C’est donc avec regret que nous lisons dans Garran, que Polvérel, après avoir rendu justice aux principes de Delpech, dans sa proclamation du 4 septembre, attribue ses doutes à la pusillanimité, à la vanité, à l’envie, et dit qu’il mourut un mois trop tard, tout en rappelant qu’il était honnête homme et bon citoyen. Pour être l’un et l’autre, il faut posséder bien des qualités ! Et sa proclamation où il faisait aux esclaves de l’Ouest, une si pénible comparaison de son système d’affranchissement avec celui de Sonthonax, n’avait-elle pas pu fournir à ce dernier une occasion de l’accuser lui-même de vanité et d’envie ? Qui sait si cette proclamation n’a pas influé sur la froideur qui se réveilla entre eux, et qui fut cause de tant de fautes de la part de Sonthonax ?

Nous nous rangeons par ces motifs à l’avis de la commission des colonies, qui considéra la mort de Delpech comme un malheur pour Saint-Domingue, eu égard aux circonstances de cette époque, et nous nous associons aux regrets qu’elle occasionna.

  1. Deux auteurs français, Pamphile de Lacroix et M. Lepelletier de Saint-Rémy, se sont efforcés de faire de Desfourneaux un héros à Saint-Domingue. Le premier lui attribue la reprise des camps Lesec et de la Tannerie, au mois d’août 1793, tandis qu’il était alors au Port-au-Prince, et que ce fut Laveaux qui reconquit ces deux postes. Le second dit de Desfourneaux (page 135 de son 1er volume) : « Enfin, dans le Nord, un homme qui depuis a consacré toute sa carrière aux choses coloniales, et dont le nom fut aussi redouté dans la guerre qu’honoré dans l’administration, le général Desfourneaux refonlait les Espagnols sur leur territoire, et livrait au gouverneur Garcia, sur les bords de l’Artibonite, le plus sanglant et le plus décisif combat de cette guerre. Il eut pour résultat la convention de 1795, annexe du traité de Bàle, qui déclara la France souveraine de la partie espagnole, plaçant ainsi toute l’île sous sa suzeraineté de droit, quand par le fait elle ne détenait pas même toute la partie française. Cette pacification acheva de ruiner les affaires de l’Angleterre à Saint-Domingue… »

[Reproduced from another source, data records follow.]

(* ===== verification/Detect.v ===== *)
(** * Picking the transport of a new connection

    [DetectCodec], [DetectTransport], the obfuscated2 accept side and its
    AES-256-CTR streams.  The two wrapped closures [DetectTransport] returns
    (replaying the bytes detection consumed, or de/encrypting) are a [Wrap]
    beside the raw connection's state; [wrapped_source] shows that reading
    through them is again a [Source], so the codec theorems apply. *)

From Stdlib Require Import ZArith Lia Strings.Byte Strings.String.
From stdpp Require Import base decidable list.
From S2P Require Import Prelude TL OpenSSL Transport.

Section Detect.
Context {ssl : OpenSSL}.

(** ** [crypto::Aes256CtrStream] *)

Record Aes256CtrStream : Type := CtrStream { ctr_key : bytes; ctr_iv : bytes; ctr_pos : Z }.

(** The constructor. *)
Definition NewAes256CtrStream (key iv : bytes) : res Aes256CtrStream :=
  if negb (zlen key =? 32) then Throw (RuntimeError "Aes256CtrStream: key must be 32 bytes")
  else if negb (zlen iv =? 16) then Throw (RuntimeError "Aes256CtrStream: iv must be 16 bytes")
  else Ok (CtrStream key iv 0).

(** [len] bytes of key stream from a position. *)
Definition keystream (key iv : bytes) (pos : Z) (len : nat) : bytes :=
  map (fun i => aes256_ctr_keystream key iv (pos + Z.of_nat i)) (seq 0 len).

Definition XorKeyStream (src : bytes) : M Aes256CtrStream bytes := fun st =>
  (Ok (xor_bytes src (keystream (ctr_key st) (ctr_iv st) (ctr_pos st) (length src))),
   CtrStream (ctr_key st) (ctr_iv st) (ctr_pos st + zlen src)).

(** ** obfuscated2 ([obfuscated2.cpp]) *)

Record Obfuscated2Keys : Type := MkKeys { encrypt : Aes256CtrStream; decrypt : Aes256CtrStream }.
Record Obfuscated2Metadata : Type := MkMetadata { protocol : bytes; dc : Z }.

    Il faut que cet auteur ait été étrangement induit en erreur, par les documens qu’il a eus sous les yeux ; car Desfourneaux, embarqué au Port-au-Prince, en 1794, fait prisonnier par les Anglais et rentré en France, s’y trouvait jusqu’en 1796 où il revint à Saint-Domingue avec Sonthonax. Durant les Débats de l’accusation contre ce commissaire civil, en 1795, il était à Brest. À la fin de 1796, il se fît battre encore par les Anglais et les colons de la Grande-Anse, à l’attaque du camp Raimond. C’était néanmoins un militaire brave et courageux, dévoué à son pays. La cession de la colonie espagnole à la France a été le fruit de la soumission de Toussaint Louverture à Laveaux, et des victoires des armées françaises aux Pyrénées. Dans son compte-rendu, publié à Paris, Laveaux est loin de faire l’éloge de Desfourneaux dans l’affaire de San-Miguel. Il a eu un seul succès, en 1797, deux ans après la cession de la partie espagnole ; et encore le plan de cette campagne fut préparé par le colonel du génie Vincent, et H. Christophe y contribua plus que lui.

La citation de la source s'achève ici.